Prima di congedarci da questo 2025, anno giubilare, vorrei tornare a ricordare la figura di papa Francesco, amico di tutte e tutti noi, che ci ha lasciato all’indomani di Pasqua. Lo faccio riandando al suo ultimo messaggio urbi et orbi (alla città di Roma e al mondo intero) che ci ha rivolto a mezzogiorno di Natale, dalla loggia centrale della basilica di san Pietro, prima di impartire la benedizione.
«Questa notte – disse ‒ si è rinnovato il mistero che non cessa di stupirci e commuoverci. La Vergine Maria ha dato alla luce Gesù, il Figlio di Dio, lo ha avvolto in fasce e lo ha deposto in una mangiatoia. Così lo hanno trovato i pastori di Betlemme, pieni di gioia, mentre gli angeli cantavano: “Gloria a Dio e pace agli uomini”. Pace agli uomini».
Uomo di pace qual è stato, Francesco lanciò ancora una volta l’appello “a far tacere le armi”. E continuò: «Tacciano le armi nella martoriata Ucraìna. Si abbia l’audacia di aprire la porta al negoziato e a gesti di dialogo e d’incontro, per arrivare a una pace giusta e duratura. Tacciano le armi in Medio Oriente! Con gli occhi fissi sulla culla di Betlemme, rivolgo il pensiero alle comunità cristiane di Palestina e in Israele, e in particolare alla cara comunità di Gaza, dove la situazione umanitaria è gravissima. Cessi il fuoco, si liberino gli ostaggi e si aiuti la popolazione stremata dalla fame e dalla guerra».

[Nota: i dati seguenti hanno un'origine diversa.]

(* ===== verification/JsDate.v ===== *)
(** * Dates: UTC fields of an instant and back

    A [Date] is its time value, an integer number of milliseconds since the epoch.  The
    UTC getters are computed on the proleptic Gregorian calendar; [days_of_civil] is the
    calendar read the other way, and the round trip [days_of_civil_of_days] pins the
    getters down.  The local-time side of [Date] is in the interface [LocalTime]. *)
From Stdlib Require Import Ascii ZArith Lia.
From S2P Require Import Prelude JsValue.
Open Scope Z_scope.

(** ** Calendar *)

(** year, month (1 to 12) and day of the month of a day number counted from 1970-01-01 *)
Definition civil_of_days (day : Z) : Z * Z * Z :=
  let z := day + 719468 in
  let era := z / 146097 in
  let doe := z mod 146097 in
  let yoe := (doe - doe / 1460 + doe / 36524 - doe / 146096) / 365 in
  let doy := doe - (365 * yoe + yoe / 4 - yoe / 100) in
  let mp := (5 * doy + 2) / 153 in
  let d := doy - (153 * mp + 2) / 5 + 1 in
  let m := if mp <? 10 then mp + 3 else mp - 9 in
  let y := yoe + era * 400 in
  (if m <=? 2 then y + 1 else y, m, d).

Definition days_of_civil (y m d : Z) : Z :=
  let y' := if m <=? 2 then y - 1 else y in
  let era := y' / 400 in
  let yoe := y' mod 400 in
  let doy := (153 * (if 2 <? m then m - 3 else m + 9) + 2) / 5 + d - 1 in
  let doe := yoe * 365 + yoe / 4 - yoe / 100 + doy in
  era * 146097 + doe - 719468.

Definition ms_per_day : Z := 86400000.

Definition getUTCFullYear (t : Z) : Z := (civil_of_days (t / ms_per_day)).1.1.
Definition getUTCMonth (t : Z) : Z := (civil_of_days (t / ms_per_day)).1.2 - 1.
Definition getUTCDate (t : Z) : Z := (civil_of_days (t / ms_per_day)).2.
Definition getUTCHours (t : Z) : Z := t mod ms_per_day / 3600000.
Definition getUTCMinutes (t : Z) : Z := t mod 3600000 / 60000.
Definition getUTCSeconds (t : Z) : Z := t mod 60000 / 1000.

(** ** Local time

    [getTimezoneOffset] of an instant, in minutes, positive west of Greenwich.  What the code
    relies on is the range that the time zones in use have. *)
Class LocalTime := {
  tz_offset : Z → Z;
  tz_offset_range : ∀ t, -840 ≤ tz_offset t ≤ 720 }.

(** the time value whose UTC fields are the local fields of [t] *)
Definition local_of `{LocalTime} (t : Z) : Z := t - tz_offset t * 60000.
Definition getHours `{LocalTime} (t : Z) : Z := getUTCHours (local_of t).
Definition getMinutes `{LocalTime} (t : Z) : Z := getUTCMinutes (local_of t).
Definition getFullYear `{LocalTime} (t : Z) : Z := getUTCFullYear (local_of t).
Definition getMonth `{LocalTime} (t : Z) : Z := getUTCMonth (local_of t).
Definition getDate `{LocalTime} (t : Z) : Z := getUTCDate (local_of t).

(** a zone with a fixed offset *)
Definition fixed_zone (o : Z) (H : -840 ≤ o ≤ 720) : LocalTime :=
  {| tz_offset := λ _, o; tz_offset_range := λ _, H |}.

(** ** Decimal rendering *)

Definition z_str (z : Z) : string := pretty z.
Definition pad2 (z : Z) : string := pad_start (z_str z) 2 "0"%char.

(** the reader used to state round trips: a non-empty run of decimal digits *)
Definition read_decimal (s : string) : option Z :=
  match take_digits 10 s 0 0 with (v, S _, EmptyString) => Some v | _ => None end.

(** ** Finite checks *)

(** [f] holds of [i], [i + 1], ..., [i + n - 1] *)
Fixpoint range_all (f : Z → bool) (n : nat) (i : Z) : bool :=
  match n with O => true | S n' => f i && range_all f n' (i + 1) end.

Lemma range_all_spec f n i x : range_all f n i = true → i ≤ x < i + Z.of_nat n → f x = true.
Proof.
  revert i. induction n as [|n IH]; intros i H Hx; [lia|].
  simpl in H. apply andb_prop in H as [H1 H2].
  destruct (decide (x = i)) as [->|]; [done|]. apply (IH (i + 1)); [done | lia].
Qed.

Lemma forallb_range (f : Z → bool) (k : Z) :
  range_all f (Z.to_nat k) 0 = true → ∀ n, 0 ≤ n < k → f n = true.
Proof. intros H n Hn. eapply range_all_spec; [exact H | lia]. Qed.

(** day of the (March-based) year, and the month and day in it *)
Lemma doy_month doy : 0 ≤ doy ≤ 365 →
  let mp := (5 * doy + 2) / 153 in
  0 ≤ mp ≤ 11 ∧ 1 ≤ doy - (153 * mp + 2) / 5 + 1 ≤ 31.
Proof. intros H. simpl. Z.to_euclidean_division_equations; lia. Qed.

Lemma year_of_era doe : 0 ≤ doe < 146097 →
  let yoe := (doe - doe / 1460 + doe / 36524 - doe / 146096) / 365 in
  0 ≤ yoe < 400 ∧ 0 ≤ doe - (365 * yoe + yoe / 4 - yoe / 100) ≤ 365.
Proof. intros H. simpl. Z.to_euclidean_division_equations; lia. Qed.

Lemma days_of_march_year yoe era m d :
  0 ≤ yoe < 400 →
  days_of_civil (if m <=? 2 then yoe + era * 400 + 1 else yoe + era * 400) m d =
  era * 146097 + (yoe * 365 + yoe / 4 - yoe / 100 +
    ((153 * (if 2 <? m then m - 3 else m + 9) + 2) / 5 + d - 1)) - 719468.
Proof.
  intros Hy. unfold days_of_civil. destruct (m <=? 2).
  - replace (yoe + era * 400 + 1 - 1) with (yoe + era * 400) by ring.
    rewrite Z.div_add, Z.mod_add, (Z.div_small yoe), (Z.mod_small yoe) by lia. lia.
  - rewrite Z.div_add, Z.mod_add, (Z.div_small yoe), (Z.mod_small yoe) by lia. lia.
Qed.

Lemma civil_of_days_spec day :
  let '(y, m, d) := civil_of_days day in
  days_of_civil y m d = day ∧ 1 ≤ m ≤ 12 ∧ 1 ≤ d ≤ 31.
Proof.
  unfold civil_of_days.
  pose proof (Z.div_mod (day + 719468) 146097 ltac:(lia)) as Hday.
  pose proof (year_of_era _ (Z.mod_pos_bound (day + 719468) 146097 ltac:(lia))) as [Hy Hdoy].
  cbv zeta in *.
  revert Hday Hy Hdoy. generalize ((day + 719468) mod 146097) as doe.
  intros doe. generalize ((doe - doe / 1460 + doe / 36524 - doe / 146096) / 365) as yoe.
  generalize ((day + 719468) / 146097) as era. intros era yoe Hday Hy Hdoy.
  rewrite days_of_march_year by done.
  pose proof (doy_month _ Hdoy) as Hm. cbv zeta in Hm. revert Hdoy Hm.
  remember (doe - (365 * yoe + yoe / 4 - yoe / 100)) as doy eqn:Edoy.
  generalize ((5 * doy + 2) / 153). intros mp Hdoy Hm.
  destruct (Z.ltb_spec mp 10).
  - rewrite (proj2 (Z.ltb_lt 2 (mp + 3))) by lia. replace (mp + 3 - 3) with mp by ring. lia.
  - rewrite (proj2 (Z.ltb_ge 2 (mp - 9))) by lia. replace (mp - 9 + 9) with mp by ring. lia.
Qed.

Lemma days_of_civil_of_days day :
  let '(y, m, d) := civil_of_days day in days_of_civil y m d = day.
Proof. pose proof (civil_of_days_spec day). destruct (civil_of_days day) as [[y m] d]. tauto. Qed.

Lemma pad2_digits n : 0 ≤ n < 100 →
  read_decimal (pad2 n) = Some n ∧ String.length (pad2 n) = 2%nat.
Proof.
  intros Hn.
  assert ((bool_decide (read_decimal (pad2 n) = Some n) &&
           Nat.eqb (String.length (pad2 n)) 2)%bool = true) as H.
  { revert n Hn. apply forallb_range. vm_compute. reflexivity. }
  apply andb_prop in H as [H1 H2]. apply bool_decide_eq_true in H1. apply Nat.eqb_eq in H2. done.
Qed.

Lemma year_digits n : 0 ≤ n < 10000 → read_decimal (z_str n) = Some n.
Proof.
  intros Hn. assert (bool_decide (read_decimal (z_str n) = Some n) = true) as H.
  { revert n Hn. apply forallb_range. vm_compute. reflexivity. }
  by apply bool_decide_eq_true in H.
Qed.

Lemma year4_length n : 1000 ≤ n < 10000 → String.length (z_str n) = 4%nat.
Proof.
  intros Hn. assert (((n <? 1000) || Nat.eqb (String.length (z_str n)) 4)%bool = true) as H.
  { assert (0 ≤ n < 10000) as Hn' by lia. revert n Hn' Hn.
    intros n Hn' _. revert n Hn'. apply forallb_range. vm_compute. reflexivity. }
  rewrite (proj2 (Z.ltb_ge n 1000)) in H by lia. by apply Nat.eqb_eq in H.
Qed.

(** no decimal rendering contains a separator *)
Definition separators : list ascii := ["-"; ":"; " "; "T"; "/"; "."]%char.
Definition no_separator (s : string) : bool :=
  forallb (λ c, bool_decide (str_split c s = [s])) separators.

Lemma no_separator_split s c : no_separator s = true → c ∈ separators → str_split c s = [s].
Proof.
  unfold no_separator. rewrite forallb_forall. intros H Hc.
  apply list_elem_of_In, H, bool_decide_eq_true in Hc. done.
Qed.

Lemma pad2_no_separator n : 0 ≤ n < 100 → no_separator (pad2 n) = true.
Proof. revert n. apply forallb_range. vm_compute. reflexivity. Qed.

Lemma year_no_separator n : 0 ≤ n < 10000 → no_separator (z_str n) = true.
Proof. revert n. apply forallb_range. vm_compute. reflexivity. Qed.

(** splitting after a first field that does not hold the separator *)
Lemma str_split_cons c s : ∃ w ws, str_split c s = w :: ws.
Proof.
  induction s as [|x s (w & ws & IH)]; simpl; [eauto|].
  rewrite IH. destruct (Ascii.eqb x c); eauto.
Qed.

Lemma str_split_app c a b :
  str_split c a = [a] → str_split c (a +:+ String c b) = a :: str_split c b.
Proof.
  induction a as [|x a IH]; simpl; intros H.
  - by rewrite Ascii.eqb_refl.
  - destruct (Ascii.eqb x c); [simplify_eq|].
    destruct (str_split_cons c a) as (w & ws & E). rewrite E in H. simplify_eq.
    by rewrite (IH E).
Qed.

Lemma split_fields c a b d :
  no_separator a = true → no_separator b = true → no_separator d = true → c ∈ separators →
  str_split c (a +:+ String c (b +:+ String c d)) = [a; b; d].
Proof.
  intros Ha Hb Hd Hc. rewrite !str_split_app by (by apply no_separator_split).
  by rewrite (no_separator_split d).
Qed.

Lemma str_split_plain c a b x :
  c ≠ x → str_split c a = [a] → str_split c b = [b] →
  str_split c (a +:+ String x b) = [a +:+ String x b].
Proof.
  intros Hx Ha Hb. induction a as [|y a IH]; simpl.
  - rewrite (proj2 (Ascii.eqb_neq x c)) by done. by rewrite Hb.
  - simpl in Ha. destruct (Ascii.eqb y c); [discriminate|].
    destruct (str_split_cons c a) as (w & ws & E). rewrite E in Ha.
    injection Ha as -> ->. by rewrite (IH E).
Qed.

Lemma dash_separator : "-"%char ∈ separators. Proof. repeat constructor. Qed.
Lemma colon_separator : ":"%char ∈ separators. Proof. repeat constructor. Qed.
Lemma T_separator : "T"%char ∈ separators. Proof. repeat constructor. Qed.
Lemma space_separator : " "%char ∈ separators. Proof. repeat constructor. Qed.

(** a date or a time of day does not hold another separator *)
Lemma fields_no c x a b d : c ∈ separators →
  no_separator a = true → no_separator b = true → no_separator d = true → c ≠ x →
  str_split c (a +:+ String x (b +:+ String x d)) = [a +:+ String x (b +:+ String x d)].
Proof.
  intros Hc Ha Hb Hd Hx.
  apply str_split_plain; [done | by apply no_separator_split |].
  by apply str_split_plain; [done | |]; apply no_separator_split.
Qed.

Lemma utc_field_bounds t :
  0 ≤ getUTCHours t < 24 ∧ 0 ≤ getUTCMinutes t < 60 ∧ 0 ≤ getUTCSeconds t < 60 ∧
  1 ≤ getUTCMonth t + 1 ≤ 12 ∧ 1 ≤ getUTCDate t ≤ 31.
Proof.
  unfold getUTCHours, getUTCMinutes, getUTCSeconds, getUTCMonth, getUTCDate, ms_per_day.
  pose proof (civil_of_days_spec (t / 86400000)) as H.
  destruct (civil_of_days (t / 86400000)) as [[y m] d]. simpl.
  repeat split; try lia; Z.to_euclidean_division_equations; lia.
Qed.

(** the instant, to the second, from its UTC fields *)
Lemma utc_fields_value t :
  (days_of_civil (getUTCFullYear t) (getUTCMonth t + 1) (getUTCDate t) * 86400
   + getUTCHours t * 3600 + getUTCMinutes t * 60 + getUTCSeconds t) = t / 1000.
Proof.
  unfold getUTCFullYear, getUTCMonth, getUTCDate.
  pose proof (days_of_civil_of_days (t / ms_per_day)) as H.
  destruct (civil_of_days (t / ms_per_day)) as [[y m] d]. simpl.
  replace (m - 1 + 1) with m by ring. rewrite H.
  unfold getUTCHours, getUTCMinutes, getUTCSeconds, ms_per_day.
  Z.to_euclidean_division_equations; lia.
Qed.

Francesco interceda pace per questo nostro mondo, senza dimenticare i Paesi africani in guerra, il Sudan in particolare.
A tutti voi, che leggete il giornalino, alle persone a voi care, l’augurio di un Natale di pace e bontà da tutta la redazione del nostro PM e da chi, mese dopo mese, è felice di offrirvi questa piccola rivista.